The former shadow attorney general has warned of potentially ‘grave crimes and abuses of power’ if the controversial ‘spy cops’ bill passes through the House of Lords unamended.
The Covert Human Intelligence Sources (Criminal Conduct) Bill proposes to grant civil and criminal immunity for undercover agents who commit crimes in furtherance of maintaining their cover. The scope of the immunity is broad, covering all types of crimes and many categories of ‘agents’, including members of the criminal community who co-operate with police.

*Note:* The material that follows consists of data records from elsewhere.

(* ===== verification/Receiver.v ===== *)
(** * The receiving end of a one-file transfer

    [OneFileReceiver] of [native/src/transfer/receiver.cpp].  A method of its
    [Implementation] is a function on [Sys]: the members of the object and the
    world its pointers lead to (the session authority, the message ids and the
    credit of the connection, the temporary budget and the file system backend,
    the integrity provider).  Every public method holds the mutex of the object
    for its whole body.

    Memory: [w_alloc] says, for the calls that allocate, in order, whether the
    allocations of that call succeed (an empty list: they all do).  An encoder
    takes one entry, a handler that copies parts of a frame takes one, and the
    creation of a transaction takes one. *)

From S2P Require Import Prelude.
From S2P Require Import V1Parser.
From S2P Require Import PathValidator.
From S2P Require Import ReceiveTransaction.
From S2P Require Import Transfer.
From S2P Require Import Connection.
From S2P Require Import FrameCodec.
Import MessageType.

Definition kMaximumChunkBodyOverhead : Z := 132.

(** [ManifestVerificationInput]: the manifest and the three raw frames. *)
Record ManifestVerificationInput := {
  mv_manifest : OneFileManifest;
  mv_offer_frame : bytes;
  mv_entry_frame : bytes;
  mv_end_frame : bytes;
}.

(** [TransferIntegrityProvider], an interface; [CreateFileVerifier] returns
    [None] for a null pointer. *)
Class TransferIntegrityProvider (I V : Type) := {
  VerifyManifest : ManifestVerificationInput -> I -> I * bool;
  BuildChunkCommitment : bytes -> Z -> Z -> bytes -> I -> I * option bytes;
  VerifyChunkCommitment : bytes -> Z -> Z -> bytes -> bytes -> I -> I * bool;
  CreateFileVerifier : bytes -> Z -> bytes -> I -> I * option V;
}.

(** ** Tables *)

Definition TransferErrorForTransaction (e : TransactionError.TransactionError)
    : TransferError.TransferError :=
  match e with
  | TransactionError.kNone => TransferError.kNone
  | TransactionError.kTemporaryBudgetExceeded => TransferError.kBusy
  | TransactionError.kNoSpace => TransferError.kNoSpace
  | TransactionError.kIntegrityFailed => TransferError.kIntegrityFailed
  | TransactionError.kInvalidState | TransactionError.kOpenFailed
  | TransactionError.kDataTooLarge | TransactionError.kDataTooShort
  | TransactionError.kWriteFailed | TransactionError.kFlushFailed
  | TransactionError.kCommitFailed | TransactionError.kCleanupUnresolved
  | TransactionError.kOutcomeUncertain => TransferError.kIoFailure
  end.

Definition WireErrorForTransaction (e : TransactionError.TransactionError)
    : WireErrorCode.WireErrorCode :=
  match e with
  | TransactionError.kTemporaryBudgetExceeded => WireErrorCode.kBusy
  | TransactionError.kNoSpace => WireErrorCode.kNoSpace
  | TransactionError.kIntegrityFailed => WireErrorCode.kIntegrityFailed
  | TransactionError.kNone => WireErrorCode.kNone
  | TransactionError.kInvalidState | TransactionError.kOpenFailed
  | TransactionError.kDataTooLarge | TransactionError.kDataTooShort
  | TransactionError.kWriteFailed | TransactionError.kFlushFailed
  | TransactionError.kCommitFailed | TransactionError.kCleanupUnresolved
  | TransactionError.kOutcomeUncertain => WireErrorCode.kIoFailure
  end.

Definition LocalRejectCode (code : WireErrorCode.WireErrorCode) : bool :=
  match code with
  | WireErrorCode.kPolicyRejected | WireErrorCode.kNoSpace | WireErrorCode.kBusy
  | WireErrorCode.kIoFailure => true
  | _ => false
  end.

(** The frames the manifest and the file phases take next. *)
Definition ManifestFrame (manifest_entry_received : bool) (type : MessageType) : bool :=
  if manifest_entry_received then bool_decide (type = kManifestEnd)
  else bool_decide (type = kManifestEntry).

Definition FileFrame (file_begin_received : bool) (type : MessageType) : bool :=
  if file_begin_received then bool_decide (type = kFileChunk) || bool_decide (type = kFileEnd)
  else bool_decide (type = kFileBegin).

Definition AllowedInbound (state : TransferState.TransferState) (type : MessageType)
    (manifest_entry_received file_begin_received : bool)
    (cancel_origin_state : TransferState.TransferState) : bool :=
  if bool_decide (type = kError) then true
  else if bool_decide (type = kCancel) then
    negb (bool_decide (state = TransferState.kCreated))
  else if bool_decide (type = kCancelAck) then
    bool_decide (state = TransferState.kCancelling)
  else match state with
  | TransferState.kCancelling =>
      match cancel_origin_state with
      | TransferState.kReceivingManifest => ManifestFrame manifest_entry_received type
      | TransferState.kReceivingFile => FileFrame file_begin_received type
      | _ => false
      end
  | TransferState.kCreated => bool_decide (type = kTransferOffer)
  | TransferState.kReceivingManifest => ManifestFrame manifest_entry_received type
  | TransferState.kReceivingFile => FileFrame file_begin_received type
  | TransferState.kAwaitingCompletion => bool_decide (type = kTransferComplete)
  | _ => false
  end.

Section Receiver.
Context {A I P V : Type} `{SessionAuthority A} `{TransferIntegrityProvider I V}
  `{PlatformBackend P} `{StreamingIntegrityVerifier V} `{Utf8Proc}.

While acknowledging the value in clarifying this area of the law, Baroness Shami Chakrabarti described the bill has ‘one of the most dangerous that I have ever seen presented’, due to the ‘total advanced immunity’, which threatens the ethical behaviour of agents acting in ‘the heat of the moment’. Further, Baroness Chakrabarti contended that the bill risks deteriorating the foundational rule of law that ‘all of us… enjoy no such blanket immunity from the criminal law.’ Finally, the bill would encroach upon the rights of innocent civilians, who would be at greater risk of victimhood and may then struggle to access civil recompense if the undercover conduct was authorised.
Fellow Labour peer Alf Dubs together with former attorney-general Dominic Grieve and Scotland’s former advocate general Jim Wallace, warned Priti Patel that immunity should not extend to the gravest offences of murder, torture and rape (as reported in the Financial Times). ‘We have real concern that the current bill does not have express limits to rule out the worst crimes, such as murder or torture, which leaves too great a scope for abuses,’ their letter to Ms Patel reads.
Baroness Chakrabarti tabled two amendments to the bill. The first amendment would remove the blanket immunity afforded to undercover agents in relation to criminal acts. The second amendment would replace the total immunity with a qualified immunity, whereby undercover agents would have access to a ‘public interest’ defence for any crime committed in furtherance of the agents’ professional objectives. Such an amendment would largely reflect the current legal position. It would also reflect the reality that these crimes are virtually never prosecuted, Baroness Chakrabarti explained.
However, the amendment has been met with resistance from both Conservative and Labour peers. The Guardian reportsthat Labour would whip its peers to abstain, continuing Keir Starmer’s call for MPs to abstain in the House of Commons, which resulted in two resignations from the Labour frontbench and 20 Labour MPs rebelling at the second reading. Responding to this report and allegations of subordination, Baroness Chakrabarti stated, ‘Reasonable dissent, reasonably put, is not disloyalty in a great old democracy such as ours.’
The ‘spy cops’ bill has been widely criticised among human rights groups. JUSTICE, an all-party law reform group, stated that the Bill would entail Parliament approving ‘serious violations of the ECHR, and set itself apart from accepted international human rights standards.’ Amnesty International also described the bill as ‘deeply alarming’, which ‘could end up providing informers and agents with a licence to kill.’